_Material supplied_

(* ===== verification/KVSpec.v ===== *)
(** * KV cache specs of layers ([vllm/v1/kv_cache_interface.py])

    The format of the KV cache of one attention layer: the bytes of a block
    ([page_size_bytes]), the memory one request of maximal length can use
    ([max_memory_usage_bytes]), and when layers can share a group ([merge],
    [is_uniform_type]).  The managers of [SingleTypeManager] work with the
    abstraction [scheduler_spec] of these specs.

    Correspondence.  A dataclass is a constructor with the fields of its class;
    the fields of a common base class are a record.  Dataclass equality compares
    classes and fields, which is equality here.  [__post_init__] runs in every
    constructor call and in [dataclasses.replace].  The size of a [torch.dtype]
    is asked of PyTorch: [get_dtype_size] is a parameter, and a dtype is its
    name. *)

From S2P Require Import Prelude MathUtils PyDict Request BlockHash KVMetrics FreeQueue BlockPool.
From S2P Require Import SingleTypeManager.

Local Open Scope Z_scope.

(** ** Data *)

Inductive KVQuantMode :=
  | NONE | FP8_PER_TENSOR | INT8_PER_TOKEN_HEAD | FP8_PER_TOKEN_HEAD | INT4_PER_TOKEN_HEAD | NVFP4.
#[export] Instance quant_mode_eq_dec : EqDecision KVQuantMode.
Proof. solve_decision. Defined.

_Instructions for the task_
Nothing but the lines from the start of the data through the line holding "([max_memory_usage_bytes]), and when" should be restated, and each one exactly.

_Completed exercise_
(* ===== verification/KVSpec.v ===== *)
(** * KV cache specs of layers ([vllm/v1/kv_cache_interface.py])

    The format of the KV cache of one attention layer: the bytes of a block
    ([page_size_bytes]), the memory one request of maximal length can use
    ([max_memory_usage_bytes]), and when layers can share a group ([merge],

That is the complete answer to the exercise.